Good Food Blog
Time for tea
Posted at 12:02PM, 13 October 2008 by Carol Wilson - Food writer
Afternoon tea is becoming popular once again, with a growing number of people visiting tea rooms as a better value alternative to expensive coffee chains and restaurant meals. Members of the prestigious Tea Guild (membership is by invitation only) have reported a significant upsurge in demand and some famous London hotels have a long waiting list. Chic New York and Washington hostesses also entertain their friends to English afternoon tea.
It was Catherine, the wife of Charles II, who encouraged newly fashionable tea drinking, with wealthy women eagerly copying the custom of serving tea to their friends. The high cost of tea added an extra cachet to their social standing. Thomas Twining (of the now famous tea company) is thought to have opened the first teashop for ladies in 1717 in London. Its success led to the opening of many similar establishments and 'tea gardens' in other towns.
Quintessentially English, for me, afternoon tea evokes images of dainty sandwiches; splendidly squashy cakes bursting with cream and jam; sugar-frosted fairy cakes; a dark rich fruit cake, perhaps, or a slab of sticky, moist gingerbread; a fruit pie or a jewel-coloured jam tart latticed with pastry; crisp buttery shortbread; impossibly thin bread and butter; and feather-light scones, accompanied by dishes of home-made jams (or at least very good jams) and thick yellow clotted cream. And, of course, a china teapot of properly made tea, made from leaves, never tea bags. All laid out on the best china on a pristine tablecloth.
Those unfortunates who were known to resort to 'shop cakes' were spoken of scornfully by my great aunt
My great aunt was a great believer in a proper Sunday tea and her delicious baking certainly brightened my compulsory childhood visits! She was immensely proud of providing 'a good table' and vied with various other assorted female relatives to provide the best spread. Those unfortunates who were known to resort to 'shop cakes' were spoken of scornfully by my great aunt, who was well versed in the intricacies of home baking and set aside a whole day for the purpose of filling the cake tin for visitors and of course for the Sunday tea table.
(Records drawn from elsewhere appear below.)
(** * update_stats.py: record extraction, collection and aggregation

    A shallow embedding of [scripts/update_stats.py].  Python [str] values
    are sequences of Unicode code points, so a string is a list of code
    points ([N]); the patterns handed to [re.search] and [re.findall] are
    regular-expression terms run by a backtracking matcher that lists its
    alternatives in the priority order of Python's [re] module. *)

From Stdlib Require Import String Ascii.
From Stdlib Require Import List NArith ZArith QArith Bool Arith Lia.
From Stdlib Require Import Permutation Sorted.
Import ListNotations.

Set Implicit Arguments.

(** ** Text: Python [str] as a list of code points *)

Module Text.

Definition char := N.
Definition str := list char.

(** Source literals are written as UTF-8 text and decoded to code points. *)
Fixpoint utf8_decode (need : nat) (acc : N) (bs : list N) : str :=
  match bs with
  | [] => []
  | b :: t =>
      match need with
      | S n =>
          let acc' := (acc * 64 + b mod 64)%N in
          match n with
          | O => acc' :: utf8_decode 0 0%N t
          | S _ => utf8_decode n acc' t
          end
      | O =>
          if (b <? 128)%N then b :: utf8_decode 0 0%N t
          else if (b <? 224)%N then utf8_decode 1 (b mod 32)%N t
          else if (b <? 240)%N then utf8_decode 2 (b mod 16)%N t
          else utf8_decode 3 (b mod 8)%N t
      end
  end.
I love afternoon tea - it's a great excuse to get baking and try all those cake recipes I've been meaning to make - and it's an ideal way to entertain friends too. It can be as elaborate or as simple as you like. I use my prettiest china and an attractive tablecloth and put posies of fresh flowers on the table. I like to ring the changes by offering different teas such as Lapsang Souchong, Earl Grey or Jasmine , as well as traditional blends like Assam, Darjeeling and Ceylon.